Ao outro dia porém o povo amotinado, desobedeceu às minhas ordens repetidas tanto no altar como no púlpito, e saiu com a procissão apesar dos meus esforços dos conter e dissuadir.
Nisto apareceu-me na sacristia um vogal da comissão paroquial que já há tempo me andava provocando, tornando-me responsável com maneiras insolentes por tudo o que se estava passando.
Prevenindo qualquer cilada mandei imediatamente ao Sr. Administrador do concelho o seguinte oficio a informa-lo do que se tinha passado.
Exmo. Sr. Administrador do Concelho de Penamacor.
Julgo do meu dever dar conhecimento a V. Exa. de uma alteração da ordem pública ocorrida hoje nesta freguesia e dos seus verdadeiros provocadores.
Fazendo aqui anualmente a festa do Sagrado Coração de Jesus resolveu-se em vista de não se concederem licenças para tais procissões, fazer-se só a festa dentro da Igreja, se o regedor não tomasse a responsabilidade da procissão visto serem eles quem agora regularizava o culto externo das freguesias pela última portaria do ministério da justiça.
Consultado pois pelos mordomos, o regedor respondeu que não se importava que o fizessem ou deixassem de fazer, mas que não tomava a responsabilidade, eu que muito menos a podia tomar avisei o povo na Igreja por duas ou três vezes que a procissão não saía por não haver licença
Já retirado para a sacristia, senti a agitação na Igreja sendo com espanto que vi o povo tentando desacatar às minhas ordens, e às do regedor que cá fora tentava também impedir.
Agarrei-me então aos pendões, tentei fechar as portas da Igreja, fiz com que apeassem algumas imagens dos andores e recolhessem outros para a sacristia, esforcei-me particularmente para que impedissem o movimento (como é testemunha o povo inteiro) e, não conseguindo sufocar o motim, nem aplacar os ânimos retirei-me descoroçoado para a sacristia. Em seguida rompe pela Igreja a dentro o Sr. António Correia com o boné na cabeça e o Santíssimo ainda exposto (excitando mais os ânimos) e vai direito à sacristia tornar-me responsável pelo que acabava de passar-se.
Não o reconhecendo como autoridade toda a gente tem esse senhor pelo mais responsável pela atitude subversiva da povoação e por tudo o que se passou…»
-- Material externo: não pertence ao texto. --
(* ------------------------------------------------------------------ *)
(** ** Plans and merging *)

Lemma plan_cases (u : upstream) (name : string) (cfg : config) (st : status)
    (valid_dt : Z) (p : plan_result) :
  plan u name cfg st valid_dt = Ok p ->
  exists hs, py_range 0 (get_max_hours cfg + 1) (get_step cfg) = Ok hs
  /\ (p = Todo (mk_rr (fmt_run valid_dt) (c_display_name cfg) []) hs []
      \/ exists rr keys,
           existing_of st name = Some rr /\ run_time rr = fmt_run valid_dt
           /\ mapM fr_fxx (frames rr) = Ok keys
           /\ p = match case_b_schedule (probe_available u valid_dt) keys hs with
                  | [] => Done (mk_rr (fmt_run valid_dt) (c_display_name cfg) (frames rr))
                  | tp => Todo (mk_rr (fmt_run valid_dt) (c_display_name cfg) (frames rr))
                            tp keys
                  end).
Proof.
  intros H.
  destruct (py_range 0 (get_max_hours cfg + 1) (get_step cfg)) as [hs|e] eqn:Hr;
    [|unfold plan in H; rewrite Hr in H; discriminate].
  exists hs. split; [reflexivity|].
  destruct (existing_of st name) as [rr|] eqn:Hex.
  - destruct (String.eqb_spec (run_time rr) (fmt_run valid_dt)) as [Heq|Hne].
    + right. destruct (mapM fr_fxx (frames rr)) as [keys|e] eqn:Hk.
      * exists rr, keys. rewrite (plan_case_b u name cfg st valid_dt rr keys hs Hex Heq Hk Hr)
          in H. injection H as <-. repeat split; assumption.
      * unfold plan in H. rewrite Hex, Heq, fmt_run_eqb_refl, Hr in H. simpl in H.
        rewrite Hk in H. discriminate.
    + left. rewrite (plan_case_a u name cfg st valid_dt hs) in H by eauto.
      injection H as <-. reflexivity.
  - left. rewrite (plan_case_a u name cfg st valid_dt hs) in H by auto.
    injection H as <-. reflexivity.
Qed.

Lemma take_while_in {A} (p : A -> bool) (l : list A) (x : A) :
  In x (take_while p l) -> In x l /\ p x = true.
Proof.
  induction l as [|y t IH]; simpl; [tauto|].
  destruct (p y) eqn:E; simpl; [|tauto].
  intros [<-|Hx]; [auto|]. destruct (IH Hx). auto.
Qed.
(** A Python integer stored into a [uint64] array. NumPy 1 wraps a
    negative integer that fits [int64]. *)
Definition as_u64 (k : Z) : outcome Z :=
  if ((match np with NumPy1 => - 2 ^ 63 | NumPy2 => 0 end) <=? k)
     && (k <? 2 ^ 64)
  then Ok (to_u64 k)
  else Raise OverflowError.

Definition add_individual (m : UidMap) (uid index : Z)
  : UidMap * outcome unit :=
  let uid := to_u64 uid in
  let '(ssn, child, day, year) := parse_uid m uid in
  let y := Z.to_nat year in
  let c := Z.to_nat child in
  let d := Z.to_nat day in
  let s := Z.to_nat ssn in
  match mapping m !! y with
  | None => (m, Raise IndexError)
  | Some at_year =>
    let cl := default (fresh_child_list m) at_year in
    match cl !! c with
    | None => (set_mapping m (<[y := Some cl]> (mapping m)), Raise IndexError)
    | Some at_child =>
      let dl := default (fresh_day_list m) at_child in
      match dl !! d with
      | None =>
        (set_mapping m (<[y := Some (<[c := Some dl]> cl)]> (mapping m)),
         Raise IndexError)
      | Some at_day =>
        match ssn_array_at m at_day with
        | Raise e =>
          (set_mapping m (<[y := Some (<[c := Some dl]> cl)]> (mapping m)),
           Raise e)
        | Ok arr =>
          let store (a : ssn_array) :=
            set_mapping m
              (<[y := Some (<[c := Some (<[d := Some a]> dl)]> cl)]>
                 (mapping m)) in
          match arr !! s with
          | None => (store arr, Raise (subscript_error ssn))
          | Some _ =>
            match as_u64 index with
            | Raise e => (store arr, Raise e)
            | Ok i => (store (<[s := (i, uid)]> arr), Ok tt)
            end
          end
        end
      end
    end
  end.

(** ** Layout *)

(** The configuration fields are the ones the constructor derives from the
    four widths, the day fits in the time, the three uid fields fit in 64
    bits, and the masks are as wide as their fields. *)
Record layout_ok (m : UidMap) : Prop := mk_layout_ok {
  lo_derived :
    m = set_mapping
          (of_bits (pop_bits m) (time_bits m) (child_bits m) (day_bits m))
          (mapping m);
  lo_pop : 0 <= pop_bits m;
  lo_child : 0 <= child_bits m;
  lo_day : 0 <= day_bits m <= time_bits m;
  lo_sum : pop_bits m + time_bits m + child_bits m <= 64;
  lo_mask : time_bits m <= width /\ child_bits m <= width
}.

(** ** A driver: a run of inserts, stopped by the first exception *)

Fixpoint add_all (m : UidMap) (ops : list (Z * Z)) : UidMap * outcome unit :=
  match ops with
  | [] => (m, Ok tt)
  | (uid, index) :: ops' =>
    match add_individual m uid index with
    | (m', Ok _) => add_all m' ops'
    | (m', Raise e) => (m', Raise e)
    end
  end.

(** ** Invariants of the table *)

Definition shape_arr (m : UidMap) (arr : ssn_array) : Prop :=
  length arr = Z.to_nat (shl1 (pop_bits m)).
Definition shape_dl (m : UidMap) : day_list -> Prop :=
  level_ok (Z.to_nat (shl1 (day_bits m))) (shape_arr m).
Definition shape_cl (m : UidMap) : child_list -> Prop :=
  level_ok (Z.to_nat (shl1 (child_bits m))) (shape_dl m).

(** Every allocated level has the length the layout gives it. *)
Definition shape_ok (m : UidMap) : Prop :=
  level_ok (Z.to_nat (to_u32 (shl1 (year_bits m)))) (shape_cl m) (mapping m).

(** The widths for which the lengths [1 << bits] are not truncated. *)
Definition allocatable (m : UidMap) : Prop :=
  year_bits m < 32 /\ child_bits m < exact /\ day_bits m < exact
  /\ pop_bits m < exact.

(** ** Concrete objects *)

(** [UidMap(1, 1, 1, 1)]: all widths 0, so the uid is the serial number
    and every level has one entry. *)
Definition tiny_map : UidMap := of_bits 0 0 0 0.

(** [UidMap(4, 4, 2, 2)]: widths 2, 2, 1, 1, so two years, two child
    slots, two days and four serial numbers. *)
Definition small_map : UidMap := of_bits 2 2 1 1.

(** [UidMap(10_000, 365*20)] of [main]: widths 14, 13, 3, 8. *)
Definition main_map : UidMap := of_bits 14 13 3 8.

(** [UidMap(2**20, 2**20, 8, 256)]: widths 20, 20, 3, 8; a uid has 43
    bits. *)
Definition long_map : UidMap := of_bits 20 20 3 8.

(** [UidMap(4, 2**32, 2, 1)]: widths 2, 32, 1, 0, so 32 bits of year. *)
Definition wide_map : UidMap := of_bits 2 32 1 0.

(** ** The first loop of [main] *)





(** * Properties *)

(** ** Arithmetic of the fixed-width operations *)

Lemma pow2_pos (n : Z) : 0 <= n -> 0 < 2 ^ n.
Proof. intros. apply Z.pow_pos_nonneg; lia. Qed.

Lemma pow2_split (a b : Z) : 0 <= a <= b -> 2 ^ b = 2 ^ a * 2 ^ (b - a).
Proof.
  intros. rewrite <- Z.pow_add_r by lia. f_equal. lia.
Qed.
Perante este situação o Padre César apelidou de «cágados» (cujo significado quereria dizer; manhosos ou finórios) o Snr. António Correia e todos os seus acólitos pelo trama, contrariamente aos sentidos porque hoje todos os Benqueridos são apelidados, por ser uma população ribeirinha, e dispor de grandes quantidades de água.